02 February 2017 13 241 Report

               I am synthesising N-(Benzyloxycarbonyl)-L-serine benzyl ester starting from N-(benzyloxycarbonyl)-L-serine by using benzyl bromide in aq. NaOH and Acetonitrile under reflux condition (by following a research article “Optimized synthesis of phosphatidylserine” By Guanti, Giuseppe et. al., From Amino Acids, 39(2), 367-373; 2010)

My questions

1) why no racemization was observed in such conditions?

2) If I run the reaction for whole night, is it possible to get racemization under such condition?

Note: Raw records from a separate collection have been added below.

(** The run: a click starts the match. *)
Definition s1 : Game.t := mk playing (ballAt 47 0 false) [brickA; brickB] 0 0 1 noKeys.

Lemma run_start : Game.step (Game.Click 0 0) (Game.new tinyConfig) = s1.
Proof.
  change (Game.new tinyConfig) with (mk idle (Ball.new tinyConfig) [] 0 0 1 noKeys).
  unfold Game.step, Game.handleClick, Game.startOrLaunch, Game.start.
  cbn [Game.state mk GameState_eqb negb].
  change (Game.with_state (mk idle (Ball.new tinyConfig) [] 0 0 1 noKeys) playing)
    with (mk playing (Ball.new tinyConfig) [] 0 0 1 noKeys).
  cbn [Game.stage mk].
  rewrite initStage_tiny by reflexivity.
  unfold Game.gameLoop. cbn [Game.state mk GameState_eqb negb].
  erewrite update_tiny by apply ball_follow_tiny. cbv zeta.
  rewrite no_hit_below; [reflexivity | lra | apply bricks_under_AB].
Qed.


(** A second click launches the ball straight up. *)
Definition s2 : Game.t := mk playing (ballAt 47 (-5) true) [brickA; brickB] 0 0 1 noKeys.

Lemma run_launch : Game.step (Game.Click (1/2) 0) s1 = s2.
Proof.
  unfold Game.step, Game.handleClick, Game.startOrLaunch, s1.
  cbn [Game.state Game.ball mk GameState_eqb negb andb Ball.isLaunched
       Ball.launched ballAt].
  rewrite ball_launch_tiny. reflexivity.
Qed.
(** * Centurio: theme settings normaliser, popup updates and page inverter

    A shallow embedding of the three TypeScript units of the extension:

    - [Theme]    : [entrypoints/shared/theme.ts], the settings normaliser;
    - [Popup]    : the settings updates of [entrypoints/popup/App.tsx];
    - [Content]  : the brightness sampling of the content script
                   ([parseColor], [relativeLuminance], [computePageIsDark]);
    - [Dom]      : the part of the document the content script reads and
                   edits (root attributes, elements looked up by id);
    - [Resolver] : the resolution pass of the content script
                   ([applyThemeFromSettings], [applyTheme], [clearTheme])
                   and its event handlers.

    The modules ending in [Facts] and in [Properties] hold the theorems.
    [getHostname] and [loadActiveHost] of the popup rest on the browser's
    URL parser and tab query and are not part of the embedding.

    Conventions of the embedding.

    - A value of TypeScript type [unknown] is a [JsValue]: the JSON-like
      values a storage area can hold, plus [undefined].  Objects are finite
      maps from property names to values, their own properties.  The
      property names every object inherits from [Object.prototype] are
      listed in [Js.objectPrototypeNames]; the places where the code
      reaches them through an object of overrides, the assignment in the
      loop of [normalizeSettings] and the look-up
      [settings.siteOverrides[host]] of the popup and of the content
      script, are modelled with them.
    - The union types ['light' | 'dark' | 'system'] and ['light' | 'dark']
      are the enumerations [ThemeMode] and [ThemeScheme].
    - A JavaScript [number] is the exact value the double stands for: a
      rational when it comes out of a decimal literal, with [NaN] apart;
      the luminance, which needs [Math.pow], is computed over the reals.
      The rounding of a literal that no double holds exactly (an integer
      beyond [2^53]) and the overflow to [Infinity] are not modelled; what
      is proved of [Number] for all inputs is stated within those bounds.
    - Strings are sequences of code units below 256. *)

From Stdlib Require Import ZArith QArith Reals Qreals Lra Lia Ascii String.
From Stdlib Require Import DecimalString DecimalNat.
From stdpp Require Import base option list strings gmap fin_maps pretty.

 Exact procedure is  N-(benzyloxycarbonyl)-L-serine (10.63 g, 44.4 mmol) was suspended in CH3CN (50 ml), and treated with 4 M aqueous NaOH (11.175 ml, 44.7 mmol). The resulting solution was treated with n-Bu4NHSO4 (1.52 g, 4.48 mmol) and BnBr (6.40 ml, 53.9 mmol) and refluxed for 4 h. After cooling to r.t. (a white solid separates), 5% aqueous NaHCO3 (55 ml) was added and the suspension stirred for 20 min. After removal of the solid through filtration, the two phases were separated and the aqueous one extracted three times with AcOEt (40 ml each). The reunited organic phases were washed with brine, well dried with Na2SO4 and evaporated to dryness to give an oil. It was taken up in n-hexane (40 ml) and stirred until a well solid separates. It was filtered on a Buchner filter and washed with n-hexane. Finally, the solid was crystallized from Et2O/PE to give pure N-(Benzyloxycarbonyl)-L-serine benzyl ester as white solid, yield (11.03 g, 75%). m.p. 81.9-82.6°C. Rf = 0.34 (PE/Et2O 3:7).